I tend to agree. Cosmetics have a lot to do with buying decisions or the companies would not spend so much time and $'s on the graphics. The condition of the topskin, I beleive, has a fair amount to do with "pre-owned" ski buying decisions as well.
Like most folks, I have to buy my skis as opposed to of having them supplied and regularly replaced as is the case of elite skiers, pros, and so forth who are understandably more concerned with the condidion of their ski's bases. I take care of them when new by applying "Ski-Saver" tape from Tognar. I apply it to tails from a few inches behind the binding backward and trim off the excess with an X-acto knife. Strips can also be applied along the sides from the binding forward towards the tip.

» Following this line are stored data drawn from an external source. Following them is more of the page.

(* ===== verification/Slack.v ===== *)
(** * Slack: slack/main.go

    The HTTP handlers, the socket.io heartbeat handler and the goroutines they
    start, as programs over the database ([SlackDb]), the maps [wsMap] and
    [timeTaken], which have no lock, and the sockets.  The response to the client and
    the server's interleavings come from [GoHttp]. *)

From Stdlib Require Import Ascii.
From stdpp Require Import sorting.
From S2P Require Import Prelude GoLang GoSched GoSync GoHttp SlackDb.

#[local] Open Scope Z_scope.

Module Slack.
Import Sql.

(** ** State and calls *)

(** A [*socketio.Conn]; the library is not part of the program. *)
Abbreviation conn := nat.

Inductive op :=
| Now                                  (** [time.Now()] *)
| Sql (q : sql)
| WsBegin (write : bool)               (** an access to [wsMap] begins *)
| WsGet (userId : Z)                   (** [wsMap[userId]] *)
| WsSet (userId : Z) (c : conn)        (** [wsMap[userId] = c] *)
| Emit (c : conn) (payload : string)   (** [c.Emit("realtime", payload)] *)
| TimeBegin (write : bool)             (** an access to [timeTaken] begins *)
| TimeSet (id : string) (t : Z)        (** [timeTaken[id] = t] *)
| TimeGet (id : string).               (** [timeTaken[id]] *)

(** The beginning of an access answers whether it overlaps with no other. *)
Definition op_ans (o : op) : Type :=
  match o with
  | Now => Z
  | Sql q => ans q
  | WsBegin _ | TimeBegin _ => bool
  | WsGet _ => option conn
  | WsSet _ _ | Emit _ _ | TimeSet _ _ => ()
  | TimeGet _ => Z
  end.

Abbreviation handler := (prog op_ans ()).

Definition sql_call (q : sql) : prog op_ans (ans q) := app (ans := op_ans) (Sql q).
Definition now : prog op_ans Z := app (ans := op_ans) Now.

(** An access to one of the maps. *)
Definition ws_access {A} (write : bool) (p : prog op_ans A) : prog op_ans A :=
  ok ← app (ans := op_ans) (WsBegin write);
  if ok : bool then p else Exit err_map.

Definition time_access {A} (write : bool) (p : prog op_ans A) : prog op_ans A :=
  ok ← app (ans := op_ans) (TimeBegin write);
  if ok : bool then p else Exit err_map.

(** ** Encoding *)

Definition json_User (u : User) : json :=
  JObj [("id", JNum (Id u)); ("userName", JStr (UserName u)); ("lastTimestamp", JTime (LastTimestamp u))].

Assuming that the skier isn't crossing his or her ski tips most damage (except probably for instructors) is of the liftline variety. My skis have been run over by out of control skiers/boarders as they attempt to slow entering the lift line maze, run over on the slopes on occasion, and been the victim of a boarder who tried to jump up and down on his board in the liftline and came down on them(why do boarders feel compelled to do this jumping thing in the liftline anyway
The Ski Saver tape really works well. It may not solve your immediate problem but will help a lot with your next pair of skis.
I'm admittedly anal about it. Scratches n my skis bother me like dimples on the sides of my car caused by careless door openers of cars in neighboring stalls. I repair those when they start to accumulate.
My bigger problem is that I can't bear to throw my old skis (that still look look new [img]smile.gif[/img] away). One day I will figure out something to do with them other than making them into a chair.
You know it must be April when we start discussing topskin issues.